Lately, due in large part to what Karl Long‘s been writing about, I’ve been thinking about the connection between brand and experience design.

On Sunday, Karl proposed what I think is a great definition of strategic Experience Design:

Strategic Experience Design is the orchestration of a company’s (and partners’) behaviors, communications, environments and products to serve a customer across multiple tasks/activities/contexts.

The behaviors, communications, environments and products bit comes from Wally Olins, who proposed that those are the four ways a stakeholder can experience an organization’s brand.

So, having seen Hugh Dubberly speak at BayCHI earlier this month, I set to sticking Ollins’ four aspects into Dubberly’s model and came up with this:

Image of Dubberlys model of a brand, extended to include experience

I like Karl’s definition because it avoids the oh-so-problematic issue of not being able to design experiences because experiencing is in people. By which, I mean that experiences are shaped by perceptions and vice versa.

I also like that it separates tactical from strategic Experience Design.

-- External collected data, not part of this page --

(* ===== verification/MacUe.v ===== *)
(** * The MAC layer of a UE

    [LteMacUe] with its base [LteMacBase] (src/simulte/src/stack/mac/layer/): data from
    RLC is announced to virtual buffers; a grant is shared among the connections, the
    SDUs are requested from RLC and put into a PDU, with a buffer status report, for the
    current H-ARQ process; without a grant the UE asks for one by random access; what
    H-ARQ receives goes up.

    A packet is known by its identifier: what it contains and the [FlowControlInfo] tag
    on it are functions of that.  Members the constructors leave uninitialised have the
    value [junk].  Overflow statistics, signals and the settings of the transmission
    ([UserTxParams]) are left out. *)

From stdpp Require Import sorting.
From Stdlib Require Import SpecFloat.
From S2P Require Import Prelude.
From S2P Require Import LteCommon.
From S2P Require Import LteBinder.
From S2P Require Import MacQueue.
From S2P Require Import LcgScheduler.
From S2P Require Import HarqTx.
From S2P Require Import HarqTxBuffer.
From S2P Require Import HarqRx.
From S2P Require Import HarqTxRun.
From S2P Require Import MacBase.
#[local] Open Scope Z_scope.

Definition UE_TX_HARQ_PROCESSES : Z := 8.

Record LteMacUe := {
  ue_nodeId_ : Z;
  ue_cellId_ : Z;
  macQueueSize_ : Z;
  harqProcesses_ : Z;
  ue_maxHarqRtx : Z;
  mbuf_ : gmap Z LteMacQueue;
  conns_ : MacConnections;
  connDescIn_ : gmap Z FlowControlInfo;
  harqTxBuffers_ : gmap Z LteHarqBufferTx;
  harqRxBuffers_ : gmap Z LteHarqBufferRx;
  lcgScheduler_ : LteSchedulerUeUl;
  schedulingGrant_ : option LteSchedulingGrant;
  firstTx : bool;
  currentHarq_ : Z;
  periodCounter_ : Z;
  expirationCounter_ : Z;
  requestedSdus_ : Z;
  racRequested_ : bool;
  racBackoffTimer_ : Z;
  maxRacTryouts_ : Z;
  currentRacTry_ : Z;
  raRespTimer_ : Z;
  raRespWinStart_ : Z;
  bsrTriggered_ : bool
}.
(* ===== verification/MacUeUplink.v ===== *)
(** * A grant in the MAC layer of a UE

    What the MAC layer asks of RLC for a grant: the requests are those of the reference
    shares, in the order of the connection identifiers, the first one less the MAC header.
    They fit into the grant, unless the first one was given less than the header. *)

From stdpp Require Import sorting.
From Stdlib Require Import SpecFloat.
From S2P Require Import Prelude.
From S2P Require Import LteCommon.
From S2P Require Import LteBinder.
From S2P Require Import RlcUm.
From S2P Require Import MacQueue.
From S2P Require Import LcgScheduler.
From S2P Require Import LcgProps.
From S2P Require Import MacUe.
#[local] Open Scope Z_scope.

(** ** Sorting *)

#[export] Instance pair_le_trans : Transitive pair_le.
Proof. intros p q r. unfold pair_le. lia. Qed.

#[export] Instance pair_le_total : Total pair_le.
Proof. intros p q. unfold pair_le. lia. Qed.

#[export] Instance pair_le_antisymm : AntiSymm (=) pair_le.
Proof. intros [a b] [c d]. unfold pair_le. cbn. intros. f_equal; lia. Qed.

(** The keys of a map are known by its elements, in order. *)
Lemma ascending_pairs_unique {A} (m : gmap (Z * Z) A) l :
  StronglySorted pair_le l -> NoDup l -> (forall p, p ∈ l <-> is_Some (m !! p)) -> ascending_pairs m = l.
Proof.
  intros Hs Hn Hm. apply (StronglySorted_unique pair_le); [apply StronglySorted_merge_sort; apply _|done|].
  unfold ascending_pairs. rewrite merge_sort_Permutation. apply NoDup_Permutation; [apply NoDup_elements|done|].
  intros p. by rewrite elem_of_elements, elem_of_dom, Hm.
Qed.

(** ** The demands of a grant *)

Definition demand_le (p q : conn * Z) : Prop := c_cid p.1 <= c_cid q.1.

#[export] Instance demand_le_dec : RelDecision demand_le.
Proof. intros p q. unfold demand_le. apply _. Defined.

#[export] Instance demand_le_trans : Transitive demand_le.
Proof. intros p q r. unfold demand_le. lia. Qed.

#[export] Instance demand_le_total : Total demand_le.
Proof. intros p q. unfold demand_le. lia. Qed.

(** The connections with a backlog and what each was given, by identifier. *)
Definition demands (dir : Direction) (available : Z) (ks : list conn) : list (conn * Z) :=
  merge_sort demand_le
    (filter (fun p => backlog dir p.1 <> 0) (zip ks (map fst (shares dir available true ks)))).
Lemma band_of_ok bands a band : 0 < bands -> antenna_ok bands a -> band_ok (totalRbs a / bands) (band_of a band).
Proof.
  intros Hb [Ht Hbands _]. unfold band_of. destruct (perBand a !! band) as [i|] eqn:E.
  - by destruct (Hbands band i E).
  - split; [apply map_Forall_empty|done|cbn; apply Z.div_pos; lia].
Qed.

(** *** A request and a removal *)

Lemma band_add_ok limit i nodeId blocks bytes :
  band_ok limit i -> 0 <= blocks -> allocated_ i + blocks <= limit -> limit < 2 ^ 31 ->
  band_ok limit (band_add i nodeId blocks bytes) /\
  allocated_ (band_add i nodeId blocks bytes) = allocated_ i + blocks /\
  ueAllocatedRbsMap_ (band_add i nodeId blocks bytes) =
    <[nodeId := default 0 (ueAllocatedRbsMap_ i !! nodeId) + blocks]> (ueAllocatedRbsMap_ i).
Proof.
  intros Hi Hb Hl Hlim. pose proof (band_ok_nonneg _ _ Hi) as H0. destruct Hi as [H1 H2 H3].
  assert (Hn : 0 <= default 0 (ueAllocatedRbsMap_ i !! nodeId) <= allocated_ i).
  { destruct (ueAllocatedRbsMap_ i !! nodeId) as [n|] eqn:E; [|cbn; lia]. split; [exact (H1 _ _ E)|].
    rewrite H2. exact (sum_map_lookup id _ _ _ H1 E). }
  assert (E : ueAllocatedRbsMap_ (band_add i nodeId blocks bytes) =
    <[nodeId := default 0 (ueAllocatedRbsMap_ i !! nodeId) + blocks]> (ueAllocatedRbsMap_ i)).
  { cbn. f_equal. apply wrap_small. unfold is_uint. lia. }
  assert (Ea : allocated_ (band_add i nodeId blocks bytes) = allocated_ i + blocks)
    by (cbn; apply wrap_small; unfold is_uint; lia).
  split; [|done]. split; rewrite ?E, ?Ea; [|unfold total_ues; rewrite sum_map_insert|lia].
  - by apply map_Forall_insert_2; [lia|].
  - rewrite H2. unfold total_ues. by destruct (ueAllocatedRbsMap_ i !! nodeId); cbn; unfold id; lia.
Qed.

Lemma antenna_add_ok bands a band nodeId blocks bytes :
  0 < bands -> antenna_ok bands a -> 0 <= band < bands -> 0 <= blocks ->
  allocated_ (band_of a band) + blocks <= totalRbs a / bands ->
  antenna_ok bands (antenna_add a band nodeId blocks bytes).
Proof.
  intros Hb Ha Hband H0 Hfit. pose proof (band_of_ok bands a band Hb Ha) as Hi. destruct Ha as [Ht Hbands Hs].
  pose proof (Z.div_le_upper_bound (totalRbs a) bands (totalRbs a) Hb ltac:(nia)).
  destruct (band_add_ok _ _ nodeId blocks bytes Hi H0 Hfit) as (Hok & Ea & _); [lia|].
  assert (Hnew : map_Forall (fun b i => 0 <= b < bands /\ band_ok (totalRbs a / bands) i)
    (<[band := band_add (band_of a band) nodeId blocks bytes]> (perBand a))) by (by apply map_Forall_insert_2).
  assert (Hsum : sum_map allocated_ (<[band := band_add (band_of a band) nodeId blocks bytes]> (perBand a)) = allocatedRbs a + blocks).
  { rewrite sum_map_insert, Ea, Hs. unfold band_of. destruct (perBand a !! band); cbn; lia. }
  split; [done|exact Hnew|]. change (uint32 (allocatedRbs a + blocks) = sum_map allocated_ (<[band := band_add (band_of a band) nodeId blocks bytes]> (perBand a))).
  rewrite Hsum. apply wrap_small.
  pose proof (antenna_fits bands {| totalRbs := totalRbs a; allocatedRbs := allocatedRbs a + blocks;
    perBand := <[band := band_add (band_of a band) nodeId blocks bytes]> (perBand a) |} Hb) as Hf.
  cbn in Hf. unfold is_uint. enough (0 <= allocatedRbs a + blocks <= totalRbs a) by lia. apply Hf. by split.
Qed.

Lemma band_remove_ok limit i nodeId :
  band_ok limit i -> limit < 2 ^ 31 ->
  let n := default 0 (ueAllocatedRbsMap_ i !! nodeId) in
  let i' := i <| allocated_ := uint32 (allocated_ i - n) |> <| ueAllocatedRbsMap_ := <[nodeId := 0]> (ueAllocatedRbsMap_ i) |> in
  band_ok limit i' /\ allocated_ i' = allocated_ i - n /\ 0 <= n.
Proof.
  intros Hi Hlim n i'. pose proof (band_ok_nonneg _ _ Hi) as H0. destruct Hi as [H1 H2 H3].
  assert (Hn : 0 <= n <= allocated_ i).
  { unfold n. destruct (ueAllocatedRbsMap_ i !! nodeId) as [k|] eqn:E; [|cbn; lia]. split; [exact (H1 _ _ E)|].
    rewrite H2. exact (sum_map_lookup id _ _ _ H1 E). }
  assert (Ea : allocated_ i' = allocated_ i - n) by (cbn; apply wrap_small; unfold is_uint; lia).
  split; [|split; [done|lia]]. split; rewrite ?Ea; [|unfold total_ues; cbn; rewrite sum_map_insert|lia].
  - by apply map_Forall_insert_2; [lia|].
  - rewrite H2. unfold total_ues, n. by destruct (ueAllocatedRbsMap_ i !! nodeId); cbn; unfold id; lia.
Qed.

Since Karl’s post to Paula Thornton’s experience design group on Yahoo this Sunday, it’s now clear that Experience Design is an appropriate name for the strategic orchestration of a company’s behaviors, communications, environments and products.

Tactical Experience Design is no different than User-Centered Design and since we can’t actually design experiences, we should only use Experience Design to refer to the work of “strategic orchestration.” We should use User-Centered Design to refer to all that other wonderful stuff we do.

I think this is important, so let me be perfectly clear that all the ideas in this post came from Hugh Dubberly, Wally Olins and especially from Karl Long. I just stuck them together.

I hope this is useful. Let me know what you think.